**Instructions to follow:** Can you quote the records below in full, word for word?

**Data records:**
(** At the newest version, clean, [Up] finds nothing to plan. *)
Lemma Up_at_latest (src : Source) (db : Database) :
  wf src → at_latest src db → Up src db = (db, Some ErrNoChange).
Proof.
  intros Hwf [Hclean (v & Hlatest & Hv)].
  pose proof (sorted_NoDup _ (proj1 Hwf)) as Hnd.
  assert (Hin : v ∈ index src).
  { unfold latest in Hlatest. rewrite last_lookup in Hlatest.
    by eapply list_elem_of_lookup_2. }
  unfold Up, readUp. rewrite Hclean, Hv.
  rewrite bool_decide_eq_true_2 by lia. rewrite Nat2Z.id.
  rewrite versionExists_index by done.
  rewrite (bool_decide_eq_false_2 (-1 = 0)%Z) by done.
  apply list_elem_of_split in Hin as (pre & post & Hidx).
  assert (post = []) as ->.
  { unfold latest in Hlatest. rewrite Hidx in Hlatest, Hnd.
    destruct post as [|w post _] using rev_ind; [done|]. exfalso.
    rewrite app_comm_cons, (assoc_L (++)), last_snoc in Hlatest.
    injection Hlatest as ->.
    apply NoDup_app in Hnd as (_ & _ & Hnd).
    apply NoDup_cons in Hnd as [Hnd _]. apply Hnd.
    apply elem_of_app. right. apply list_elem_of_here. }
  rewrite (readUp_loop_all src [] pre); try done.
  unfold fuel_for. simpl. lia.
Qed.

(** A one-step rollback plans exactly the current version, down to the
    version before it, or to the nil version from the first one. *)
Lemma readDown_one (src : Source) (v : nat) :
  wf src → v ∈ index src →
  readDown src (Z.of_nat v) 1
  = [Migr (newMigration src v (default (-1)%Z (Z.of_nat <$> Prev src v)))].
Proof.
  intros Hwf Hin. unfold readDown.
  rewrite bool_decide_eq_true_2 by lia. rewrite Nat2Z.id.
  rewrite versionExists_index by done.
  rewrite (bool_decide_eq_false_2 (1 = 0)%Z) by done.
  rewrite (bool_decide_eq_false_2 (Z.of_nat v = -1)%Z) by lia.
  unfold fuel_for. cbn [andb readDown_loop].
  rewrite Nat2Z.id.
  destruct (Prev src v) as [p|] eqn:Hprev; simpl.
  - done.
  - apply prev_in_None_head in Hprev; [|done].
    unfold First. by rewrite Hprev.
Qed.

Lemma filter_above (x : nat) (rest : list nat) :
  Forall (lt x) rest → filter (λ w, Z.of_nat w ≤ Z.of_nat x)%Z rest = [].
Proof.
  induction 1 as [|y rest Hy _ IH]; [done|].
  rewrite filter_cons_False by lia. done.
Qed.

(** In a sorted index the applied versions end with the current one. *)
Lemma applied_ends_with_current (idx : list nat) (v : nat) :
  StronglySorted lt idx → v ∈ idx →
  ∃ older, filter (λ w, Z.of_nat w ≤ Z.of_nat v)%Z idx = older ++ [v].
Proof.
  induction 1 as [|x rest Hs IH Hall]; [by intros ?%elem_of_nil|].
  intros Hin. destruct (decide (x = v)) as [->|Hne].
  - exists []. rewrite filter_cons_True by lia. by rewrite filter_above.
  - apply elem_of_cons in Hin as [?|Hin]; [done|].
    destruct (IH Hin) as [older Holder].
    rewrite Forall_forall in Hall. specialize (Hall _ Hin).
    exists (x :: older). rewrite filter_cons_True by lia. by rewrite Holder.
Qed.

End migrate_facts.

Lemma sample_source_wf : migrate.wf sample.source.
Proof.
  split.
  - repeat constructor.
  - repeat (constructor; [left; by eexists|]). constructor.
Qed.

(** C5.  On a store that is clean and at the newest version of the source,
    and so in particular on the store a successful [Up] has just left,
    [Up] hands no step to the store, logs "No new migrations to apply" and
    returns no error; the store is left as it was. *)
Theorem Up_idempotent_at_latest (src : migrate.Source) (st : MigrationRunner.State) :
  migrate.wf src →
  (migrate.at_latest src (MigrationRunner.db st)
   ∨ ∃ st0, (-1 ≤ migrate.version (MigrationRunner.db st0))%Z
            ∧ MigrationRunner.Up src st0 = (st, None)) →
  MigrationRunner.Up src st
  = ({| MigrationRunner.db := MigrationRunner.db st;
        MigrationRunner.log :=
          MigrationRunner.log st ++ [logger.info "Running database migrations...";
                                     logger.info "No new migrations to apply"] |},
     None)
  ∧ MigrationRunner.steps_of st (MigrationRunner.Up src st).1 = [].
Proof.
  intros Hwf Hst.
  assert (Hlatest : migrate.at_latest src (MigrationRunner.db st)).
  { destruct Hst as [?|(st0 & Hver & Hup)]; [done|].
    unfold MigrationRunner.Up in Hup. simpl in Hup.
    destruct (migrate.Up src (MigrationRunner.db st0)) as [db' r] eqn:Hrun.
    destruct r as [e|].
    - destruct e; try done. injection Hup as <-. simpl.
      eapply Up_settled; eauto.
    - injection Hup as <-. simpl. eapply Up_settled; eauto. }
  assert (Hup : MigrationRunner.Up src st
    = ({| MigrationRunner.db := MigrationRunner.db st;
          MigrationRunner.log :=
            MigrationRunner.log st ++ [logger.info "Running database migrations...";
                                       logger.info "No new migrations to apply"] |},
       None)).
  { unfold MigrationRunner.Up. simpl.
    rewrite (Up_at_latest src _ Hwf Hlatest). unfold MigrationRunner.say. simpl.
    by rewrite <- (assoc_L (++)). }
  split; [done|]. rewrite Hup. unfold MigrationRunner.steps_of. simpl.
  by rewrite drop_all.
Qed.

Lemma Up_idempotent_at_latest_witness :
  MigrationRunner.Up sample.source (sample.at_version 2)
  = ({| MigrationRunner.db := MigrationRunner.db (sample.at_version 2);
        MigrationRunner.log :=
          MigrationRunner.log (sample.at_version 2)
            ++ [logger.info "Running database migrations...";
                logger.info "No new migrations to apply"] |},
     None)
  ∧ MigrationRunner.steps_of (sample.at_version 2)
      (MigrationRunner.Up sample.source (sample.at_version 2)).1 = [].
Proof.
  apply (Up_idempotent_at_latest sample.source (sample.at_version 2)).
  - exact sample_source_wf.
  - left. split; [reflexivity|]. exists 2. split; reflexivity.
Defined.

**Result:**
(** At the newest version, clean, [Up] finds nothing to plan. *)
Lemma Up_at_latest (src : Source) (db : Database) :
  wf src → at_latest src db → Up src db = (db, Some ErrNoChange).
Proof.
  intros Hwf [Hclean (v & Hlatest & Hv)].
  pose proof (sorted_NoDup _ (proj1 Hwf)) as Hnd.
  assert (Hin : v ∈ index src).
  { unfold latest in Hlatest. rewrite last_lookup in Hlatest.
    by eapply list_elem_of_lookup_2. }
  unfold Up, readUp. rewrite Hclean, Hv.
  rewrite bool_decide_eq_true_2 by lia. rewrite Nat2Z.id.
  rewrite versionExists_index by done.
  rewrite (bool_decide_eq_false_2 (-1 = 0)%Z) by done.
  apply list_elem_of_split in Hin as (pre & post & Hidx).
  assert (post = []) as ->.
  { unfold latest in Hlatest. rewrite Hidx in Hlatest, Hnd.
    destruct post as [|w post _] using rev_ind; [done|]. exfalso.
    rewrite app_comm_cons, (assoc_L (++)), last_snoc in Hlatest.
    injection Hlatest as ->.
    apply NoDup_app in Hnd as (_ & _ & Hnd).
    apply NoDup_cons in Hnd as [Hnd _]. apply Hnd.
    apply elem_of_app. right. apply list_elem_of_here. }
  rewrite (readUp_loop_all src [] pre); try done.
  unfold fuel_for. simpl. lia.
Qed.

(** A one-step rollback plans exactly the current version, down to the
    version before it, or to the nil version from the first one. *)
Lemma readDown_one (src : Source) (v : nat) :
  wf src → v ∈ index src →
  readDown src (Z.of_nat v) 1
  = [Migr (newMigration src v (default (-1)%Z (Z.of_nat <$> Prev src v)))].
Proof.
  intros Hwf Hin. unfold readDown.
  rewrite bool_decide_eq_true_2 by lia. rewrite Nat2Z.id.
  rewrite versionExists_index by done.
  rewrite (bool_decide_eq_false_2 (1 = 0)%Z) by done.
  rewrite (bool_decide_eq_false_2 (Z.of_nat v = -1)%Z) by lia.
  unfold fuel_for. cbn [andb readDown_loop].
  rewrite Nat2Z.id.
  destruct (Prev src v) as [p|] eqn:Hprev; simpl.
  - done.
  - apply prev_in_None_head in Hprev; [|done].
    unfold First. by rewrite Hprev.
Qed.

Lemma filter_above (x : nat) (rest : list nat) :
  Forall (lt x) rest → filter (λ w, Z.of_nat w ≤ Z.of_nat x)%Z rest = [].
Proof.
  induction 1 as [|y rest Hy _ IH]; [done|].
  rewrite filter_cons_False by lia. done.
Qed.

(** In a sorted index the applied versions end with the current one. *)
Lemma applied_ends_with_current (idx : list nat) (v : nat) :
  StronglySorted lt idx → v ∈ idx →
  ∃ older, filter (λ w, Z.of_nat w ≤ Z.of_nat v)%Z idx = older ++ [v].
Proof.
  induction 1 as [|x rest Hs IH Hall]; [by intros ?%elem_of_nil|].
  intros Hin. destruct (decide (x = v)) as [->|Hne].
  - exists []. rewrite filter_cons_True by lia. by rewrite filter_above.
  - apply elem_of_cons in Hin as [?|Hin]; [done|].
    destruct (IH Hin) as [older Holder].
    rewrite Forall_forall in Hall. specialize (Hall _ Hin).
    exists (x :: older). rewrite filter_cons_True by lia. by rewrite Holder.
Qed.

End migrate_facts.

Lemma sample_source_wf : migrate.wf sample.source.
Proof.
  split.
  - repeat constructor.
  - repeat (constructor; [left; by eexists|]). constructor.
Qed.

(** C5.  On a store that is clean and at the newest version of the source,
    and so in particular on the store a successful [Up] has just left,
    [Up] hands no step to the store, logs "No new migrations to apply" and
    returns no error; the store is left as it was. *)
Theorem Up_idempotent_at_latest (src : migrate.Source) (st : MigrationRunner.State) :
  migrate.wf src →
  (migrate.at_latest src (MigrationRunner.db st)
   ∨ ∃ st0, (-1 ≤ migrate.version (MigrationRunner.db st0))%Z
            ∧ MigrationRunner.Up src st0 = (st, None)) →
  MigrationRunner.Up src st
  = ({| MigrationRunner.db := MigrationRunner.db st;
        MigrationRunner.log :=
          MigrationRunner.log st ++ [logger.info "Running database migrations...";
                                     logger.info "No new migrations to apply"] |},
     None)
  ∧ MigrationRunner.steps_of st (MigrationRunner.Up src st).1 = [].
Proof.
  intros Hwf Hst.
  assert (Hlatest : migrate.at_latest src (MigrationRunner.db st)).
  { destruct Hst as [?|(st0 & Hver & Hup)]; [done|].
    unfold MigrationRunner.Up in Hup. simpl in Hup.
    destruct (migrate.Up src (MigrationRunner.db st0)) as [db' r] eqn:Hrun.
    destruct r as [e|].
    - destruct e; try done. injection Hup as <-. simpl.
      eapply Up_settled; eauto.
    - injection Hup as <-. simpl. eapply Up_settled; eauto. }
  assert (Hup : MigrationRunner.Up src st
    = ({| MigrationRunner.db := MigrationRunner.db st;
          MigrationRunner.log :=
            MigrationRunner.log st ++ [logger.info "Running database migrations...";
                                       logger.info "No new migrations to apply"] |},
       None)).
  { unfold MigrationRunner.Up. simpl.
    rewrite (Up_at_latest src _ Hwf Hlatest). unfold MigrationRunner.say. simpl.
    by rewrite <- (assoc_L (++)). }
  split; [done|]. rewrite Hup. unfold MigrationRunner.steps_of. simpl.
  by rewrite drop_all.
Qed.

Lemma Up_idempotent_at_latest_witness :
  MigrationRunner.Up sample.source (sample.at_version 2)
  = ({| MigrationRunner.db := MigrationRunner.db (sample.at_version 2);
        MigrationRunner.log :=
          MigrationRunner.log (sample.at_version 2)
            ++ [logger.info "Running database migrations...";
                logger.info "No new migrations to apply"] |},
     None)
  ∧ MigrationRunner.steps_of (sample.at_version 2)
      (MigrationRunner.Up sample.source (sample.at_version 2)).1 = [].
Proof.
  apply (Up_idempotent_at_latest sample.source (sample.at_version 2)).
  - exact sample_source_wf.
  - left. split; [reflexivity|]. exists 2. split; reflexivity.
Defined.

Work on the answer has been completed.